AI agents and legacy desktop apps: what the accessibility tree actually returns.
People who have not shipped a desktop agent assume the accessibility tree is empty on anything older than 2020. It is not. On macOS the AX API is from 2002 and most software that ran on a Mac since then registers at least a partial tree. The failure mode worth your time is the one OS error code that overloads three meanings, and the small disambiguation pattern that tells them apart.
Direct answer (verified 2026-05-08)
Yes, an accessibility-tree AI agent can drive a lot of legacy desktop apps on macOS. Most software shipped after Mac OS X 10.2 registers an AX tree, including Carbon and older AppKit apps. The ones that do not (Qt without the AT-SPI bridge, Tk and Tcl apps, OpenGL or Metal canvases, ancient Carbon dialog boxes) all return AXError.cannotComplete from every call, which is also what you get back when the user revoked accessibility permission or the macOS 26 TCC cache went stale. A useful agent disambiguates by re-running the same AX call against a control app like Finder before deciding whether to fall back to vision or ask the user for permission. The Fazm code path that ships this is in Desktop/Sources/AppState.swift.
Why "legacy" is the wrong axis
"Legacy desktop app" usually means "old enough to have no REST API." That tells you almost nothing about whether an accessibility-tree agent can drive it. The thing that actually predicts AX coverage is the UI toolkit the app was built on, not the year it shipped.
A Cocoa app from 2010 that uses standard NSButton, NSTextField, and NSTableView controls will hand back a clean AX tree to a modern agent in 2026. A 2024 Electron app shipped by a YC company will hand back a flat sea of AXGroup nodes that the agent cannot dispatch on. The first is "legacy" by industry vocabulary, the second is "modern," and the AX picture is the opposite of what those labels imply.
The split that matters: did the toolkit hook NSAccessibility, or does it draw its own widgets. AppKit, SwiftUI, Cocoa Carbon, and Java with the Java Access Bridge hooked in. Qt without the AT-SPI bridge, Tk, OpenGL canvases, and pre-Electron-25 web shells did not. The age of the binary is downstream of that choice.
Legacy app categories: what AX returns, what to do
One row per category, ordered roughly from "drive it directly with AX" at the top to "AX is a dead end, go to vision" at the bottom. "AX tree" is what AXUIElementCopyAttributeValue gives you when you walk the focused window. "Fazm response" is what the agent does when it sees that shape.
| Feature | Fazm response | AX tree |
|---|---|---|
| Native AppKit / SwiftUI (any vintage) | Rich tree, every control has AXRole and AXTitle, frames in points | Drive directly via AXPress, AXValue, AXFocused.

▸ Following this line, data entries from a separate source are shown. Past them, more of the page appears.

Lemma run_module_by_name_witness :
  ("d" ∉ (modules Demo.app_abc).*1) ∧
  is_Some (run (Demo.appender "d")) ∧
  run_module Demo.app_abc "d" ["x"] Demo.machine =
    (log_more [not_found_report "d"] Demo.machine, Ok ()) ∧
  ∃ self1 m1,
    register_module "d" (Demo.appender "d") Demo.app_abc Demo.machine =
      (m1, Ok self1) ∧
    run_module self1 "d" ["x"] Demo.machine =
      (Demo.machine_at ["d"; "x"] [Call "d"], Ok ()).
Proof.
  assert ("d" ∉ (modules Demo.app_abc).*1) as Hfresh
    by (apply (bool_decide_unpack _); vm_compute; exact I).
  destruct (run_module_by_name Demo.app_abc "d" ["x"] Demo.machine)
    as [Hmiss Hhit].
  split_and!; [exact Hfresh|by eexists|exact (Hmiss Hfresh)|].
  destruct (Hhit (Demo.appender "d") _ Demo.machine Hfresh eq_refl)
    as (self1 & m1 & Hreg & _ & Hrun).
  exists self1, m1. split; [exact Hreg|exact Hrun].
Defined.

(** C2: a failing unit ends the loop.  With [a], a failing [b] and [c]
    registered, [a] and [b] are called, the exception of [b] leaves the
    loop, nothing is logged and [c] is never called. *)
Lemma run_all_stops_at_the_failing_unit :
  run_all Demo.app_a_fail_c Demo.machine =
    (Demo.machine_at ["a"] [Call "a"; Call "b"], Raised (Exception "boom")) ∧
  ("c" ∈ (modules Demo.app_a_fail_c).*1) ∧
  (Call "c" ∉ events (run_all Demo.app_a_fail_c Demo.machine).1) ∧
  ¬ ∃ lvl msg, Log lvl msg ∈ events (run_all Demo.app_a_fail_c Demo.machine).1.
Proof.
  split_and!.
  - reflexivity.
  - apply (bool_decide_unpack _). vm_compute. exact I.
  - apply (bool_decide_unpack _). vm_compute. exact I.
  - intros (lvl & msg & Hin). vm_compute in Hin.
    repeat (apply elem_of_cons in Hin as [Hin|Hin]; [discriminate|]).
    by apply elem_of_nil in Hin.
Qed.

Lemma run_all_in_order_until_failure_witness :
  NoDup (modules Demo.app_a_fail_c).*1 ∧
  (∃ invoked w,
     (run_all Demo.app_a_fail_c Demo.machine).1 =
       Demo.machine_at w ([] ++ (Call <$> invoked)) ∧
     invoked `prefix_of` ["a"; "b"; "c"] ∧
     NoDup invoked) ∧
  run_names Demo.app_a_fail_c ["a"] Demo.machine =
    (Demo.machine_at ["a"] [Call "a"], Ok ()) ∧
  run_all Demo.app_a_fail_c Demo.machine =
    (Demo.machine_at ["a"] [Call "a"; Call "b"], Raised (Exception "boom")) ∧
  (run_all Demo.app_abc Demo.machine).2 = Ok ().
Proof.
  assert (NoDup (modules Demo.app_a_fail_c).*1) as Hnodup
    by (apply (bool_decide_unpack _); vm_compute; exact I).
  assert (NoDup (modules Demo.app_abc).*1) as Hnodup'
    by (apply (bool_decide_unpack _); vm_compute; exact I).
  destruct (run_all_in_order_until_failure Demo.app_a_fail_c Demo.machine Hnodup)
    as ((invoked & w & Hm & Hpre & Hnd & _) & _ & Hfail).
  destruct (run_all_in_order_until_failure Demo.app_abc Demo.machine Hnodup')
    as (_ & Hall & _).
  split_and!.
  - exact Hnodup.
  - exists invoked, w. split_and!; [exact Hm|exact Hpre|exact Hnd].
  - reflexivity.
  - apply (Hfail ["a"] "b" ["c"] (Demo.machine_at ["a"] [Call "a"]));
      reflexivity.
  - apply Hall. intros name m1 Hin.
    repeat (apply elem_of_cons in Hin as [->|Hin]; [reflexivity|]).
    by apply elem_of_nil in Hin.
Defined.
(** One step of the proof that a computation keeps a frame: the rule of its
    head construct, a case split on what it branches on, or the unfolding of
    a function of the program. *)
Ltac frame_step :=
  lazymatch goal with
  | |- keeps _ _ (bind _ _) => apply keeps_bind; [assumption| |intros]
  | |- keeps _ _ (ret _) => apply keeps_ret; assumption
  | |- keeps _ _ (throw _) => apply keeps_throw; assumption
  | |- keeps _ _ (lift _) => apply keeps_lift; assumption
  | |- keeps _ _ get_fs => apply keeps_get_fs; assumption
  | |- keeps _ _ getcwd => apply keeps_getcwd; assumption
  | |- keeps _ _ tick => apply keeps_tick; assumption
  | |- keeps _ _ (emit _) => apply keeps_emit; [assumption|]
  | |- keeps _ _ (print _) => apply keeps_print; [assumption|]
  | |- keeps _ _ (set_fs _) => apply keeps_set_fs; intros
  | |- keeps _ _ (try_except _ _) => apply keeps_try; [assumption| |]
  | |- keeps _ _ (when _ _) => apply keeps_when; [assumption|]
  | |- keeps _ _ (for_each _ _) => apply keeps_for_each; [assumption|intros]
  | |- keeps _ _ (for_fold _ _ _) => apply keeps_for_fold; [assumption|intros]
  | |- keeps _ _ (for_map _ _) => apply keeps_for_map; [assumption|intros]
  | |- keeps _ _ (match ?x with _ => _ end) => destruct x
  | |- keeps _ _ (in_cwd _) => unfold in_cwd
  | |- keeps _ _ (path_exists _) => unfold path_exists
  | |- keeps _ _ (mkdir _) => unfold mkdir
  | |- keeps _ _ (rmtree _) => unfold rmtree
  | |- keeps _ _ (remove _) => unfold remove
  | |- keeps _ _ (rename _ _) => unfold rename
  | |- keeps _ _ (write_text _ _) => unfold write_text
  | |- keeps _ _ (read_csv _) => unfold read_csv
  | |- keeps _ _ (torch_load _) => unfold torch_load
  | |- keeps _ _ (torch_save _ _) => unfold torch_save
  | |- keeps _ _ (writer_add _ _) => unfold writer_add
  | |- keeps _ _ (writer_close _) => unfold writer_close
  | |- keeps _ _ (SummaryWriter_init _) => unfold SummaryWriter_init
  | |- keeps _ _ (FaceDataset_getitem _ _ _) => unfold FaceDataset_getitem
  | |- keeps _ _ (index_batches _ _) => unfold index_batches
  | |- keeps _ _ (fetch _ _ _) => unfold fetch
  | |- keeps _ _ (first_batch _ _) => unfold first_batch
  | |- keeps _ _ (predict _ _ _) => unfold predict
  | |- keeps _ _ (optimize _ _ _ _) => unfold optimize
  | |- keeps _ _ (data_image _ _ _ _) => unfold data_image
  | |- keeps _ _ (test _ _ _ _) => unfold test
  | |- keeps _ _ (dataset_details _ _) => unfold dataset_details
  | |- keeps _ _ (parameter_text_generator _ _) => unfold parameter_text_generator
  | |- keeps _ _ (new_network _ _) => unfold new_network
  | |- keeps _ _ (mean_loss _ _) => unfold mean_loss
  | |- keeps _ _ (train_epoch _ _ _) => unfold train_epoch
  | |- keeps _ _ (train _ _ _ _ _ _ _) => unfold train
  | |- keeps _ _ (obtain_model _ _ _ _) => unfold obtain_model
  | |- keeps _ _ (measure_existing _ _ _ _ _) => unfold measure_existing
  | |- keeps _ _ (compare_existing _ _ _ _ _ _ _ _) => unfold compare_existing
  | |- keeps _ _ (save_new _ _ _ _ _ _ _) => unfold save_new
  | |- keeps _ _ (persist _ _ _ _ _ _ _ _ _ _) => unfold persist
  end.

Ltac frame_auto := repeat frame_step.

Lemma any_fs_preorder : fs_preorder any_fs.
Proof. split; intros; exact I. Qed.

Lemma same_fs_preorder : fs_preorder eq.
Proof. split; intros; congruence. Qed.

(** [test] reads the data and asks the framework; it records nothing and
    leaves the file system alone. *)
Lemma test_keeps (allowed : Event -> Prop) (fw : Framework) (model : Network)
    (batch : Z) (dl : DataLoader) :
  keeps allowed eq (test fw model batch dl).
Proof.
  pose proof same_fs_preorder as Hpre.
  frame_auto.
Qed.

(** ** The attempt loop *)

Ltac frame_solve := frame_auto; try first [exact I | reflexivity].

Lemma attempts_begun_app (evs1 evs2 : list Event) :
  attempts_begun (evs1 ++ evs2) = (attempts_begun evs1 + attempts_begun evs2)%nat.
Proof.
  induction evs1 as [|e evs1 IH]; simpl; [reflexivity|].
  destruct (is_open e); simpl; rewrite IH; reflexivity.
Qed.

Lemma attempts_begun_quiet (evs : list Event) :
  Forall no_open evs -> attempts_begun evs = O.
Proof.
  induction 1 as [|e evs He _ IH]; simpl; [reflexivity|].
  unfold no_open in He. rewrite He. exact IH.
Qed.

Lemma counts_quiet {A} (m : M A) : keeps no_open any_fs m -> counts 0 m.
Proof.
  intros H w. destruct (H w) as (_ & _ & evs & Ht & Hq).
  exists evs. split; [exact Ht|apply attempts_begun_quiet; exact Hq].
Qed.
(** X5: Positional access into a group follows the order of the names: of
    two children at positions i < j, the one at i has the smaller name. *)
Theorem group_index_order :
  forall (m : list (string * basic_setting)) (i j : N) (x y : basic_setting),
    keys_ascending m -> keyed_by_name m ->
    (i < j)%N ->
    Body.at_index (BContainer m) i = Ok x ->
    Body.at_index (BContainer m) j = Ok y ->
    Str.ltb (getName x) (getName y) = true.
Proof.
  intros m i j x y A K L. cbn [Body.at_index]. unfold vec_nth.
  destruct (nth_error m (N.to_nat i)) as [[k1 v1] |] eqn:E1; [| discriminate].
  destruct (nth_error m (N.to_nat j)) as [[k2 v2] |] eqn:E2; [| discriminate].
  intros [= <-] [= <-].
  unfold keyed_by_name in K. rewrite Forall_forall in K.
  pose proof (K _ (nth_error_In _ _ E1)) as N1.
  pose proof (K _ (nth_error_In _ _ E2)) as N2.
  cbn [fst snd] in N1, N2. rewrite N1, N2.
  apply (ascending_nth m A (N.to_nat i) (N.to_nat j) (k1, v1) (k2, v2));
    [lia | exact E1 | exact E2].
Qed.

(** ** Elements of lists and arrays *)

Lemma at_index_list_ok l i x :
  Body.at_index (BList l) i = Ok x <-> nth_error l (N.to_nat i) = Some x.
Proof.
  cbn [Body.at_index]. unfold vec_nth.
  destruct (nth_error l (N.to_nat i)); split; congruence.
Qed.

(** X7: Adding to a list always succeeds: the list grows by one, the new
    element is at the old size, and the elements before it are
    unchanged. *)
Theorem list_add_appends :
  forall (l : list basic_setting) (value : basic_setting),
    exists l',
      Body.add (BList l) value = Ok (BList l')
      /\ Body.size (BList l') = (Body.size (BList l) + 1)%N
      /\ Body.at_index (BList l') (Body.size (BList l)) = Ok value
      /\ forall i, (i < Body.size (BList l))%N ->
                   Body.at_index (BList l') i = Body.at_index (BList l) i.
Proof.
  intros l value. exists (l ++ [value])%list. split; [reflexivity |].
  cbn [Body.size Body.at_index]. unfold vec_size, vec_nth. repeat split.
  - rewrite length_app. cbn. lia.
  - replace (N.to_nat (N.of_nat (List.length l))) with (List.length l) by lia.
    rewrite nth_error_app2, Nat.sub_diag by lia. reflexivity.
  - intros i L. rewrite nth_error_app1 by lia. reflexivity.
Qed.

Lemma vec_erase_nth {A : Type} (l : list A) :
  forall i j, (i < List.length l)%nat ->
    nth_error (vec_erase l i) j
    = if (j <? i)%nat then nth_error l j else nth_error l (S j).
Proof.
  induction l as [| a r IH]; intros i j L; [cbn in L; lia |].
  destruct i as [| i]; cbn [vec_erase].
  - reflexivity.
  - destruct j as [| j]; [reflexivity |]. cbn [nth_error].
    rewrite IH by (cbn in L; lia).
    change (S j <? S i)%nat with (j <? i)%nat. reflexivity.
Qed.

Lemma vec_erase_length {A : Type} (l : list A) :
  forall i, (i < List.length l)%nat ->
            S (List.length (vec_erase l i)) = List.length l.
Proof.
  induction l as [| a r IH]; intros i L; [cbn in L; lia |].
  destruct i; cbn [vec_erase List.length]; [reflexivity |].
  rewrite IH by (cbn in L; lia). reflexivity.
Qed.

(** X8: Removing from a list at an index that is not below its size throws
    SettingNotFoundException; otherwise the list is one shorter, the
    elements before the index stay and those after it move down by one. *)
Theorem list_remove_shifts :
  forall (l : list basic_setting) (index : N),
    ((Body.size (BList l) <= index)%N ->
     raises_SettingNotFound (Body.remove_index (BList l) index) = true)
    /\ ((index < Body.size (BList l))%N ->
        exists l',
          Body.remove_index (BList l) index = Ok (BList l')
          /\ (Body.size (BList l') + 1)%N = Body.size (BList l)
          /\ forall j x,
               Body.at_index (BList l') j = Ok x
               <-> Body.at_index (BList l)
                     (if (j <? index)%N then j else (j + 1)%N) = Ok x).
Proof.
  intros l index. cbn [Body.size Body.remove_index]. unfold vec_size.
  split; intros H.
  - destruct (N.leb_spec (N.of_nat (List.length l)) index); [reflexivity | lia].
  - destruct (N.leb_spec (N.of_nat (List.length l)) index); [lia |].
    eexists. split; [reflexivity |]. split.
    + rewrite <- (vec_erase_length l (N.to_nat index)) by lia. lia.
    + intros j x. rewrite !at_index_list_ok, vec_erase_nth by lia.
      destruct (N.ltb_spec j index), (Nat.ltb_spec (N.to_nat j) (N.to_nat index));
        try lia; try reflexivity.
      replace (N.to_nat (j + 1)) with (S (N.to_nat j)) by lia. reflexivity.
Qed.

Lemma array_add_outcome :
  forall (l : list basic_setting) (value : basic_setting),
    homogeneous l ->
    (raises_SettingType (Body.add (BArray l) value) = true
     <-> isScalar value = false
         \/ exists x, In x l /\ getType x <> getType value)
    /\ (forall b, Body.add (BArray l) value = Ok b ->
                  b = BArray (l ++ [value]) /\ homogeneous (l ++ [value])).
Proof.
  intros l value [S T]. cbn [Body.add].
  destruct (isScalar value) eqn:V; cbn [negb].
  - destruct l as [| first r].
    + split.
      * split; [discriminate |]. intros [? | (x & [] & _)]; discriminate.
      * intros b [= <-]. split; [reflexivity |]. split.
        -- repeat constructor; exact V.
        -- intros x y [<- | []] [<- | []]. reflexivity.
    + destruct (Type_eqb (getType first) (getType value)) eqn:E; cbn [negb].
      * apply Type_eqb_eq in E. split.
        -- split; [discriminate |]. intros [? | (x & I & N)]; [discriminate |].
           exfalso. apply N. rewrite <- E. apply T; [exact I | now left].
        -- intros b [= <-]. split; [reflexivity |]. split.
           ++ apply Forall_app. split; [exact S | repeat constructor; exact V].
           ++ assert (A : forall x, In x ((first :: r) ++ [value]) ->
                                    getType x = getType value).
              { intros x I. apply in_app_or in I as [I | [<- | []]];
                  [| reflexivity].
                rewrite <- E. apply T; [exact I | now left]. }
              intros x y Ix Iy. rewrite (A x Ix), (A y Iy). reflexivity.
      * split; [| discriminate]. split; [| reflexivity]. intros _. right.
        exists first. split; [now left |]. intros C.
        rewrite C in E. assert (Type_eqb (getType value) (getType value) = true)
          by (apply Type_eqb_eq; reflexivity). congruence.
  - split; [| discriminate]. split; [auto | reflexivity].
Qed.
(** * sonicconv: the SonicArranger packed-format converter

    A shallow embedding of [src/Amiga/sonicconv.c] and the properties of
    its conversion pipeline (locator, layout resolver, metadata joiner,
    writer).

    Platform conventions, as the source is written for SAS/C 6.5 on the
    Amiga (m68k): [long] and pointers are 32 bits, [short] is 16 bits,
    multi-byte integers are stored big-endian, [sizeof(sample_info)] is 16.
    Arithmetic on [long] is modelled on [Z] with the two's complement
    wrap-around written out ([wrap32]).  A memory access outside the
    buffer it refers to, or through a null pointer, has no defined
    behaviour in C: it is modelled as the result [None].

    [convert] is modelled from the point where the input buffer has been
    allocated and filled (the calls of [stat], [fopen] and [malloc] for
    the input are not part of the model), and every [fwrite] is taken to
    write all its bytes, as the source takes it. *)

From Stdlib Require Import ZArith Lia List Strings.Byte.
From stdpp Require Import base option list.
Import ListNotations.
Local Open Scope Z_scope.

(** ** Machine integers *)

Definition wrap32 (z : Z) : Z := (z + 2 ^ 31) mod 2 ^ 32 - 2 ^ 31.
Definition wrap16 (z : Z) : Z := (z + 2 ^ 15) mod 2 ^ 16 - 2 ^ 15.

(** [long] arithmetic. *)
Definition add32 (a b : Z) : Z := wrap32 (a + b).
Definition sub32 (a b : Z) : Z := wrap32 (a - b).
Definition mul32 (a b : Z) : Z := wrap32 (a * b).

(** Conversion of a [long] to [size_t] (unsigned, 32 bits). *)
Definition to_size_t (z : Z) : Z := z mod 2 ^ 32.

(** ** Bytes and the input buffer *)

Definition Z_of_byte (b : byte) : Z := Z.of_N (Byte.to_N b).

Definition byte_of_Z (z : Z) : byte :=
  default x00 (Byte.of_N (Z.to_N (z mod 256))).

(** The byte at index [i] of a buffer; [None] outside of it. *)
Definition peek (dat : list byte) (i : Z) : option Z :=
  if 0 <=? i then Z_of_byte <$> dat !! Z.to_nat i else None.

(** The C expression that reads an [unsigned short] at [dat + off]. *)
Definition read_ushort (dat : list byte) (off : Z) : option Z :=
  b0 ← peek dat off;
  b1 ← peek dat (off + 1);
  Some (b0 * 2 ^ 8 + b1).

(** The C expression that reads a [long] at [dat + off]. *)
Definition read_long (dat : list byte) (off : Z) : option Z :=
  b0 ← peek dat off;
  b1 ← peek dat (off + 1);
  b2 ← peek dat (off + 2);
  b3 ← peek dat (off + 3);
  Some (wrap32 (b0 * 2 ^ 24 + b1 * 2 ^ 16 + b2 * 2 ^ 8 + b3)).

No vision needed. |
| Older Cocoa with custom NSView subclasses | Mostly rich, sometimes a custom view shows up as opaque AXGroup | AX for everything except the opaque view. That subtree gets a screenshot pass. |
| Carbon (pre-2008) with standard controls | Partial tree, AXButton and AXTextField mostly work, custom dialogs may not | AX where labeled, vision fallback for the unlabeled regions, no nag dialogs. |
| Java / Swing with Java Access Bridge enabled | Usable tree once the JVM is launched with the Access Bridge agent | AX driven, with a one-time check that the bridge is loaded into the target JVM. |
| Java / AWT or Swing without bridge | AXError.cannotComplete from every call | Disambiguate against Finder, log as AX-incompatible, route to vision. |
| Qt without the AT-SPI bridge plug-in | AXError.cannotComplete from every call | Same as above. Most cross-platform scientific tools land here. |
| Tk / Tcl (PyMOL, IDLE, Python tutorial UIs) | AXApplication and AXWindow only, no children | Empty-tree signature triggers vision fallback immediately. |
| OpenGL / Metal canvas (Blender, CAD, games) | AXWindow with no children, all UI is rendered pixels | Vision-only path, no AX calls after the first probe. |
| Electron < v25 without --force-renderer-accessibility | Flat AXGroup nodes, no roles or names you can dispatch on | Hybrid: read window title via AX, click via OCR + coordinates. |
| Web app inside Safari or Chrome | Rich, ARIA-derived, but addressed via the browser's bridged tree | Routed through the Playwright tool, not the desktop AX tool. |
AX coverage on a given app can be improved by the user enabling assistive features (e.g. Java Access Bridge), or by the app's developer adding NSAccessibility roles. The categories above are the default behavior on a fresh macOS 14.x install.
The one error code that overloads three meanings
AXError.cannotComplete is the OS reply you get from AXUIElementCopyAttributeValue when the call cannot be answered. The same code is returned for three conditions, and the agent has to pick the right one before doing anything else.
cannotComplete, three meanings
- 1
Permission is genuinely revoked
User toggled it off, or TCC cache is stuck after a re-sign.
- 2
App never implemented AX
Qt, Tk, OpenGL canvases, very old Carbon return this for every call.
- 3
App alive but unresponsive
Beachballed, blocked on a dialog, or hung mid-launch.
An agent that just retries on cannotComplete will spin on a Qt app forever. An agent that maps it to "permission broken" will nag the user every time they open Blender. The fix is to probe a control app, watch what comes back, and act differently in each case.
The disambiguation, in real Swift
This is the function that runs every time a Fazm tool call touches a frontmost app. Finder is the control because it is always running on a Mac and always implements NSAccessibility correctly. If Finder fails on the same call shape, the permission is the problem. If Finder works, the suspect app is just legacy in the AX-thin sense, and the agent switches to vision on that window without bothering the user.
The second probe, probeAccessibilityViaEventTap, is the tie-breaker for when Finder is not running. It calls CGEvent.tapCreate with a listen-only mask. Tap creation reads the live TCC database, not the per-process AXIsProcessTrusted cache that goes stale on macOS 26 (Tahoe) after an app re-sign or update. A tap that succeeds while AXIsProcessTrusted returns false is the signature of a stale cache. The retry timer above fires every five seconds for three attempts before showing the Quit and Reopen alert, which is the only real fix for a stuck cache.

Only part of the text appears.